Turing was highly influential in the development of theoretical computer science. He is widely considered to be the father of theoretical computer science and artificial intelligence.

Alan Turing provided a formalisation of the concepts of algorithm and computation with his Turing machine, which was really the first “idea” of a general-purpose computer (what we consider as computers today). While the Turing machine wasn’t a physical machine, it laid the theoretical foundation for the concept of a computer.

Yep, Alan Turing came up with a theory that would become the prologue to the computers that we have today.

The Turing machine is essentially a simple imaginary computer. This consists of a tape with symbols, a read/write head, a finite set of states, and a set of transition rules.

  • Tape: Used to record data and to store written data.
  • Symbols: The data stored on the tape.
  • A read/write head: What reads data from and writes data to the tape.
  • A finite set of states: The limited number of internal conditions or situations it can be in.

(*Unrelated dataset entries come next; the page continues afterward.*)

(** C10. [get_muf_data] returns [(None, None, None)] exactly when the
    fetch gave nothing (every attempt failed) or an empty payload.  For any
    other payload a returned timestamp is never [None]: it is a reading of
    the clock taken during the call, also when no record matched a station
    and both values are [None].  A non-empty list of records the resolver
    goes through without raising always yields such a result. *)
Theorem get_muf_data_timestamp :
  forall w : world,
    let payload := fst (fetch_stations_data w) in
    let res := fst (get_muf_data w) in
    let w' := snd (get_muf_data w) in
    (res = Ok (None, None, None) <-> truthy payload = false) /\
    (transport_down w -> res = Ok (None, None, None)) /\
    (forall (r a : option float) (ts : option Z),
        truthy payload = true -> res = Ok (r, a, ts) ->
        exists t : Z, ts = Some t /\ read_between w w' t) /\
    (forall l : list pyval,
        payload = PyList l -> l <> [] -> forallb resolves l = true ->
        exists (r a : option float) (t : Z),
          res = Ok (r, a, Some t) /\ read_between w w' t) /\
    (forall l : list pyval,
        payload = PyList l -> l <> [] ->
        (forall q, In q l -> key_of q = Ok None) ->
        exists t : Z, res = Ok (None, None, Some t) /\ read_between w w' t).
Proof.
  intros w payload res w'.
  assert (Hstamp : forall r a ts,
             truthy payload = true -> res = Ok (r, a, ts) ->
             exists t : Z, ts = Some t /\ read_between w w' t).
  { intros r a ts. apply get_muf_data_stamp. }
  assert (Hempty : truthy payload = false -> res = Ok (None, None, None)).
  { intros H. unfold res. rewrite get_muf_data_eq. cbv zeta.
    fold payload. rewrite H. reflexivity. }
  split; [|split; [|split; [|split]]].
  - split; [|exact Hempty].
    intros H. destruct (truthy payload) eqn:Htr; [|reflexivity].
    destruct (Hstamp _ _ _ eq_refl H) as (t & Ht & _). discriminate.
  - intros Hdown. apply Hempty. unfold payload.
    rewrite (fetch_exhausted w Hdown). reflexivity.
  - exact Hstamp.
  - intros l Hp Hne Hl.
    assert (Htr : truthy payload = true)
      by (rewrite Hp; destruct l; [contradiction | reflexivity]).
    assert (Hok : exists r a ts, res = Ok (r, a, ts)).
    { unfold res. rewrite get_muf_data_eq. cbv zeta. fold payload.
      rewrite Htr, Hp. cbn [filter_spanish_stations py_iter].
      destruct (stations_loop_total l [] (snd (fetch_stations_data w)) Hl)
        as (m & Hm).
      destruct (stations_loop [] l (snd (fetch_stations_data w)))
        as [[sp|e] w2]; cbn [fst] in Hm; [|discriminate].
      destruct (latest_of (dict_values sp)); cbn [fst];
        do 3 eexists; reflexivity. }
    destruct Hok as (r & a & ts & Hres).
    destruct (Hstamp r a ts Htr Hres) as (t & -> & Hr).
    exists r, a, t. split; assumption.
  - intros l Hp Hne Hl.
    assert (Htr : truthy payload = true)
      by (rewrite Hp; destruct l; [contradiction | reflexivity]).
    assert (Hok : exists ts, res = Ok (None, None, ts)).
    { unfold res. rewrite get_muf_data_eq. cbv zeta. fold payload.
      rewrite Htr, Hp. cbn [filter_spanish_stations py_iter].
      rewrite (stations_loop_unmatched l [] _ Hl). cbn.
      eexists. reflexivity. }
    destruct Hok as (ts & Hres).
    destruct (Hstamp None None ts Htr Hres) as (t & -> & Hr).
    exists t. split; assumption.
Qed.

These might be “start,” “read,” “write,” “halt,”. These states help control the machine’s behavior.
  • Set of Transition Rules: These rules dictate what the machine should do when it is in a particular state and reads a certain symbol on the tape. The rules determine how the machine switches between states, reads or writes symbols on the tape, and moves the tape’s read/write head. They define the machine’s step-by-step instructions for performing tasks.

It can simulate the operation of any algorithm, making it a universal model of computation. In essence, the Turing machine is a theoretical device that can perform the tasks and calculations that a modern computer can, given enough time and tape.

Although the Turing Machine would have been a lot slower, in principle, it’s no different from the computers that we have today, as they all work in this manner. It would be a bit of a stretch to say that Alan Turing invented computers, or even that he invented the first computer, because at the time, this was just a theory.

That aside, Turing was still very “ahead of his time”. I mean, an idea of something has come about and then be developed before that thing can be invented. That’s what Alan Turing came up with; the first idea of a computer.

At this point you might ask “Didn’t Charles Babbage come up with that idea first?”

Whilst Charles Babbage’s Difference Engine was really the first idea for a “thinking machine” his was limited to mathematical functions, where as the Turing Machine can simulate the operation of any computer or algorithm. A Turing machine can be programmed to perform a wide range of tasks and operations, not just mathematical computations.

War! Huh! What is it Good for?

Putting theory in to practice, apparently. I’ll come to that later.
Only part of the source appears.